New Treatments & Clinical Trials for Cystic Fibrosis

Cystic fibrosis is a genetic disease that causes thick mucus to build up in the lungs and digestive system, leading to lung infections and difficulty absorbing nutrients. About 40,000 people in the US have CF. CFTR modulators — drugs that fix the faulty protein causing CF — have transformed care over the past decade, with some people now living into their 60s and beyond.

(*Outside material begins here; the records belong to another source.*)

(* ===== verification/VssClaims.v ===== *)
(** * Properties of the VSS

    The statements about vss.cpp this library is kept for, each with a concrete
    instance. *)

From S2P Require Import Prelude Chain Hasher Undoable Vss VssThms.
From stdpp Require Import prelude gmap strings.
Local Open Scope Z_scope.

Module VSSClaims.
Import VSS VSSThms.

(** ** Sequences of updates *)
Inductive op :=
| OpInsert (l v : Z) (flag lck : bool)
| OpRemove (l v : Z)
| OpSetVBFlag (l v : Z) (flag : bool)
| OpCommit (txn : Z).

Definition exec (o : op) : M t unit :=
  match o with
  | OpInsert l v flag lck => insert l v flag lck false
  | OpRemove l v => removeEntry l v ;; mret tt
  | OpSetVBFlag l v flag => setVBFlag l v flag
  | OpCommit txn => commit txn
  end.

(** The abstract machine: versions of blocks with their two flags. *)
Definition spec_op (m : gmap (Z * Z) (bool * bool)) (o : op) : gmap (Z * Z) (bool * bool) :=
  match o with
  | OpInsert l v flag lck => <[(l, v) := (flag, lck)]> m
  | OpRemove l v => (remove_spec l v m).2
  | OpSetVBFlag l v flag => alter (fun x => (flag, x.2)) (l, v) m
  | OpCommit txn => commit_spec txn m
  end.

Definition spec_run (ops : list op) (m : gmap (Z * Z) (bool * bool)) : gmap (Z * Z) (bool * bool) :=
  foldl spec_op m ops.

(** How the BRM calls the VSS: only absent versions are inserted, flags are set
    on present ones, and a commit finds its transaction's versions locked. *)
Definition op_ok (m : gmap (Z * Z) (bool * bool)) (o : op) : Prop :=
  match o with
  | OpInsert l v _ _ => l <> -1 /\ m !! (l, v) = None
  | OpRemove l _ => l <> -1
  | OpSetVBFlag l v _ => is_Some (m !! (l, v))
  | OpCommit txn => forall l x, m !! (l, txn) = Some x -> x.2 = true
  end.

Fixpoint admissible (ops : list op) (m : gmap (Z * Z) (bool * bool)) : Prop :=
  match ops with
  | [] => True
  | o :: ops' => op_ok m o /\ admissible ops' (spec_op m o)
  end.

(** A small segment: four entries, two buckets. *)
Definition seg0 : Seg :=
  mkSeg (KEYRANGE_VSS_BASE + 1) (mkHdr 4 0 0 2 0) (replicate 2 (-1)) (replicate 4 blank).
Definition obj0 : t := mk seg0 VSS_INITIAL_SIZE [].

Lemma vss_seg0_wf : wf seg0 /\ abs seg0 = ∅.
Proof. apply (vss_wf_blank (KEYRANGE_VSS_BASE + 1) 4 0 2 0); done. Qed.

(** Two versions of block 5: version 0 in the version buffer, version 3 locked by
    transaction 3; block 9 has the locked version 3. *)
Definition seg1 : Seg :=
  mkSeg (KEYRANGE_VSS_BASE + 1) (mkHdr 4 3 3 1 2) [2]
    [mkEntry 5 0 true false (-1); mkEntry 5 3 false true 0; mkEntry 9 3 false true 1; blank].
Definition obj1 : t := mk seg1 VSS_INITIAL_SIZE [].

Lemma seg1_wf : wf seg1.
Proof.
  assert (Hn : forall nb e, 0 < nb -> bucket_of (hash_key (lbid e)) 1 = 0).
  { intros nb e _. pose proof (bucket_of_range (hash_key (lbid e)) 1 ltac:(lia)). lia. }
  assert (Hc : chain next (storage seg1) 2
    [(2, mkEntry 9 3 false true 1); (1, mkEntry 5 3 false true 0); (0, mkEntry 5 0 true false (-1))]).
  { repeat (constructor; [reflexivity|simpl]). constructor. }
  assert (Hz : forall i e, zget (storage seg1) i = Some e ->
    (i = 0 /\ e = mkEntry 5 0 true false (-1)) \/ (i = 1 /\ e = mkEntry 5 3 false true 0) \/
    (i = 2 /\ e = mkEntry 9 3 false true 1) \/ (i = 3 /\ e = blank)).
  { intros i e Hi. pose proof (zget_Some_range _ _ _ Hi) as Hr. unfold zlen in Hr. simpl in Hr.
    assert (i = 0 \/ i = 1 \/ i = 2 \/ i = 3) as [->|[->|[->| ->]]] by lia;
      simpl in Hi; injection Hi as <-; naive_solver. }
  split; [split|..]; try done.
  - split.
    + intros b h Hb. pose proof (zget_Some_range _ _ _ Hb) as Hr. unfold zlen in Hr. simpl in Hr.
      assert (b = 0) as -> by lia. simpl in Hb. injection Hb as <-. eexists. split; [exact Hc|].
      repeat (constructor; [split; [done|by apply (Hn 1)]|]). constructor.
    + intros i e Hi Hl. exists 2. eexists. unfold bucket. rewrite (Hn 1) by lia.
      split; [done|]. split; [exact Hc|].
      destruct (Hz _ _ Hi) as [[-> ->]|[[-> ->]|[[-> ->]|[-> ->]]]]; [set_solver..|done].
  - intros i e Hlt Hi. destruct (Hz _ _ Hi) as [[-> ->]|[[-> ->]|[[-> ->]|[-> ->]]]]; (done || (simpl in Hlt; lia)).
  - intros i j ei ej Hi Hj Hli Hlj Hk.
    destruct (Hz _ _ Hi) as [[-> ->]|[[-> ->]|[[-> ->]|[-> ->]]]];
      destruct (Hz _ _ Hj) as [[-> ->]|[[-> ->]|[[-> ->]|[-> ->]]]]; done.
Qed.

(** One admissible update. *)
Lemma vss_exec_spec s o :
  wf (seg s) -> VSS_INITIAL_SIZE <= allocdSize s -> can_grow 1 s ->
  op_ok (abs (seg s)) o ->
  wp (exec o) s (fun _ s' => wf (seg s') /\ abs (seg s') = spec_op (abs (seg s)) o /\
    VSS_INITIAL_SIZE <= allocdSize s' /\ (forall k, can_grow (k + 1) s -> can_grow k s')).
Proof.
  intros Hwf Haz Hnb Hok. assert (0 <= VSS_INCREMENT) by done. destruct o as [l v f k|l v|l v f|txn]; simpl in *.
  - destruct Hok. by apply vss_insert_spec.
  - wp_step. eapply wp_mono; [by apply vss_removeEntry_post|]. intros fl s' [_ [? ? _ _ Hn _ Ha]].
    wp_step. split_and!; [done..|lia|apply vss_can_grow_step; lia].
  - destruct Hok as [[f0 k] Hx]. eapply wp_mono; [by eapply setVBFlag_post|].
    intros [] s' [? Ha' _ _ Hn _ Ha]. rewrite Ha'. split_and!; [done| |lia|apply vss_can_grow_step; lia].
    apply map_eq. intros k'. rewrite lookup_insert, lookup_alter. repeat case_decide; simplify_eq; [|done].
    by rewrite Hx.
  - eapply wp_mono; [by apply commit_post|]. intros [] s' (? & ? & _ & Ha & Hh).
    split_and!; [done..|lia|apply vss_can_grow_step; [rewrite Hh; simpl|]; lia].
Qed.

(** C5. Refinement of the version store by a finite map: any admissible sequence
    of insertions, removals, flag changes and commits runs to completion (growing
    the segment when it is full, no fault, no exception), keeps the segment
    invariant (hash lists, entry count, locked count, low-water mark), and leaves
    exactly the map that the abstract operations produce on
    [<LBID,VerID> -> <vbFlag,locked>].  The bytes and the buckets of the segment have
    to stay within an [int] if every operation enlarges it. *)
Theorem vss_ops_refine_map ops : forall s,
  wf (seg s) -> VSS_INITIAL_SIZE <= allocdSize s ->
  can_grow (Z.of_nat (length ops)) s ->
  admissible ops (abs (seg s)) ->
  wp (for_each ops exec) s (fun _ s' => wf (seg s') /\ abs (seg s') = spec_run ops (abs (seg s))).
Proof.
  induction ops as [|o ops IH]; intros s Hwf Haz Hnb Hadm; simpl in *; [done|].
  destruct Hadm as [Ho Hadm]. wp_step. eapply wp_mono; [apply vss_exec_spec; try done; eapply vss_can_grow_le; [|exact Hnb]; lia|].
  intros [] s1 (Hw1 & Ha1 & Haz1 & Hnb1).
  eapply wp_mono; [apply IH; try done; [apply Hnb1; eapply vss_can_grow_le; [|exact Hnb]; lia|by rewrite Ha1]|]. intros [] s2. by rewrite Ha1.
Qed.

Lemma vss_ops_refine_map_witness :
  wp (for_each [OpInsert 5 0 false false; OpInsert 5 3 false true; OpSetVBFlag 5 0 true; OpRemove 5 3] exec)
    obj0 (fun _ s' => wf (seg s') /\ abs (seg s') =
      spec_run [OpInsert 5 0 false false; OpInsert 5 3 false true; OpSetVBFlag 5 0 true; OpRemove 5 3] (abs seg0)).
Proof.
  apply (vss_ops_refine_map [OpInsert 5 0 false false; OpInsert 5 3 false true; OpSetVBFlag 5 0 true;
    OpRemove 5 3] obj0).
  - apply vss_seg0_wf.
  - done.
  - done.
  - change (abs (seg obj0)) with (abs seg0). rewrite (proj2 vss_seg0_wf).
    split; [done|]. split; [done|]. split; [|done]. simpl. by eexists.
Defined.

(** C9. Version resolution: on the segment invariant [lookup] terminates and
    returns the greatest version not after the query's SCN among the block's
    versions visible to it (its own, or of a transaction that was not open when
    the query started; only those in the version buffer when [vbOnly]), with that
    version's buffer flag; code 15 (snapshot too old) exactly when there are
    visible versions and all are newer than the SCN; code -1 exactly when there
    is none. *)
Theorem vss_lookup_mvcc g l qc txn vbOnly :
  wf g -> 0 <= currentScn qc -> (forall v x, abs g !! (l, v) = Some x -> 0 <= v) ->
  exists r, lookup l qc txn vbOnly g = Val r /\
    resolves (visible (abs g) l qc txn vbOnly) (currentScn qc) r.
Proof. intros Hwf. apply lookup_resolves, (wf_tab _ _ _ Hwf). Qed.

Lemma vss_lookup_mvcc_witness :
  exists r, lookup 5 (mkQC 4 {[3]}) 7 false seg1 = Val r /\
    resolves (visible (abs seg1) 5 (mkQC 4 {[3]}) 7 false) 4 r.
Proof.
  apply (vss_lookup_mvcc seg1 5 (mkQC 4 {[3]}) 7 false).
  - apply seg1_wf.
  - simpl. lia.
  - assert (H : map_Forall (fun k _ => 0 <= k.2) (abs seg1)) by (apply (bool_decide_unpack _); vm_compute; done).
    intros v x Hx. apply (H (5, v) x Hx).
Defined.

(** One update in a segment with room; commits log less than they change. *)
Lemma vss_exec_room s o :
  wf (seg s) -> currentSize (hdr (seg s)) < capacity (hdr (seg s)) ->
  (forall txn, o <> OpCommit txn) -> op_ok (abs (seg s)) o ->
  wp (exec o) s (fun _ s' => op_post s s' (spec_op (abs (seg s)) o) /\
    currentSize (hdr (seg s')) <= currentSize (hdr (seg s)) + 1).
Proof.
  intros Hwf Hroom Hnc Hok. destruct o as [l v f k|l v|l v f|txn]; simpl in *.
  - destruct Hok. eapply wp_mono; [by apply vss_insert_room|]. intros [] s' [? ?]. split; [done|lia].
  - wp_step. eapply wp_mono; [by apply vss_removeEntry_post|]. intros fl s' [_ Hp]. wp_step.
    split; [done|]. pose proof (op_wf _ _ _ Hp) as Hwf'.
    rewrite <- (size_abs _ Hwf), <- (size_abs _ Hwf'), (op_abs _ _ _ Hp).
    pose proof (remove_spec_size l v (abs (seg s))). lia.
  - destruct Hok as [[f0 k] Hx]. eapply wp_mono; [by eapply setVBFlag_post|].
    intros [] s' Hp. replace (alter _ _ _) with (<[(l, v) := (f, k)]> (abs (seg s))).
    + split; [done|]. pose proof (op_wf _ _ _ Hp) as Hwf'.
      rewrite <- (size_abs _ Hwf), <- (size_abs _ Hwf'), (op_abs _ _ _ Hp).
      rewrite map_size_insert_Some; [lia|by eexists].
    + apply map_eq. intros k'. rewrite lookup_insert, lookup_alter. repeat case_decide; simplify_eq; [|done].
      by rewrite Hx.
  - by destruct (Hnc txn).
Qed.

Lemma vss_exec_all_room ops : forall s, wf (seg s) ->
  currentSize (hdr (seg s)) + Z.of_nat (length ops) <= capacity (hdr (seg s)) ->
  Forall (fun o => forall txn, o <> OpCommit txn) ops -> admissible ops (abs (seg s)) ->
  wp (for_each ops exec) s (fun _ s' => op_post s s' (spec_run ops (abs (seg s)))).
Proof.
  induction ops as [|o ops IH]; intros s Hwf Hroom Hnc Hadm; simpl in *.
  { by apply vss_op_post_refl. }
  destruct Hadm as [Ho Hadm]. apply Forall_cons in Hnc as [Hno Hnc]. wp_step.
  eapply wp_mono; [apply vss_exec_room; try done; lia|]. intros [] s1 [Hp Hs1].
  pose proof (op_abs _ _ _ Hp) as Ha1.
  eapply wp_mono; [apply IH; [apply (op_wf _ _ _ Hp)|rewrite (op_cap _ _ _ Hp); lia|done|by rewrite Ha1]|].
  intros [] s2 Hp2. rewrite Ha1 in Hp2. by eapply vss_op_post_trans.
Qed.

(** The undo log is exact for insertions, removals (with the cascade over
    the block's other versions) and flag changes: while the segment has room, running any
    admissible sequence of them and then [undoChanges] gives back the very same
    object, with an empty log. *)
Theorem vss_undo_restores ops s :
  wf (seg s) -> undoRecords s = [] ->
  currentSize (hdr (seg s)) + Z.of_nat (length ops) <= capacity (hdr (seg s)) ->
  Forall (fun o => forall txn, o <> OpCommit txn) ops -> admissible ops (abs (seg s)) ->
  wp (for_each ops exec ;; undo) s (fun _ s' => s' = s).
Proof.
  intros Hwf Hr Hroom Hnc Hadm. wp_step.
  eapply wp_mono; [by apply vss_exec_all_room|]. intros [] s1 [_ _ Hu _ _ _ Ha].
  rewrite Hr in Hu. unfold wp, undo. rewrite (undoes_undoChanges _ _ _ Hu).
  destruct s, s1. simpl in *. by subst.
Qed.

Lemma vss_undo_restores_witness :
  wp (for_each [OpInsert 5 0 true false; OpInsert 5 3 false false; OpRemove 5 0] exec ;; undo) obj0
     (fun _ s' => s' = obj0).
Proof.
  apply (vss_undo_restores [OpInsert 5 0 true false; OpInsert 5 3 false false; OpRemove 5 0] obj0).
  - apply vss_seg0_wf.
  - done.
  - done.
  - repeat constructor; done.
  - change (abs (seg obj0)) with (abs seg0). rewrite (proj2 vss_seg0_wf). repeat split; done.
Defined.

(** Removing a version: [removeEntry] deletes exactly that version, and when
    none of the block's remaining versions is locked or in the version buffer it
    deletes those too and reports the block for flushing; a missing version
    changes nothing. *)
Theorem vss_removeEntry_cascade s l v :
  wf (seg s) -> l <> -1 ->
  wp (removeEntry l v) s (fun flush s' =>
    wf (seg s') /\
    (abs (seg s) !! (l, v) = None -> flush = [] /\ abs (seg s') = abs (seg s)) /\
    (is_Some (abs (seg s) !! (l, v)) ->
       (in_use l (delete (l, v) (abs (seg s))) ->
          flush = [] /\ abs (seg s') = delete (l, v) (abs (seg s))) /\
       (~ in_use l (delete (l, v) (abs (seg s))) ->
          flush = [l] /\ abs (seg s') = without l (abs (seg s))))).
Proof.
  intros Hwf Hl. eapply wp_mono; [by apply vss_removeEntry_post|]. unfold remove_spec.
  intros fl s' [-> [Hw Ha _ _ _ _ _]]. split; [done|]. rewrite Ha. clear Ha.
  destruct (abs (seg s) !! (l, v)) as [x|] eqn:Hx.
  - split; [done|]. intros _. case_decide; split; try done.
    intros _. simpl. by rewrite without_delete.
  - split; [done|]. by intros [].
Qed.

What's actually going on in research

Trials are testing next-generation CFTR modulators that work for more mutations, including rare ones not covered by current drugs. Researchers are also pursuing gene therapy and mRNA treatments to address CF at the DNA level, anti-inflammatory drugs to reduce lung damage, and treatments for CF-related diabetes and liver disease. Some studies focus on restoring fertility and improving bone health in adults living longer with CF.

What to know before you search

Eligibility typically depends on specific CFTR mutations, lung function level, age, whether you're already taking modulators, and presence of certain infections like Burkholderia.

What types of trials are currently open

• Modulator trials — Testing new or improved CFTR modulator drugs, often in people with mutations that don't respond to current treatments or in young children.
• Gene therapy trials — Testing one-time treatments that deliver a working copy of the CFTR gene to lung cells, usually through inhalation.
• Infection prevention trials — Testing inhaled antibiotics, phage therapy, or mucus-thinning drugs to prevent or treat lung infections.
• Complication trials — Testing treatments for CF-related diabetes, liver disease, bone loss, or sinus disease.
• Long-term follow-up studies — Following people on CFTR modulators for years to track lung function, quality of life, and complications as they age.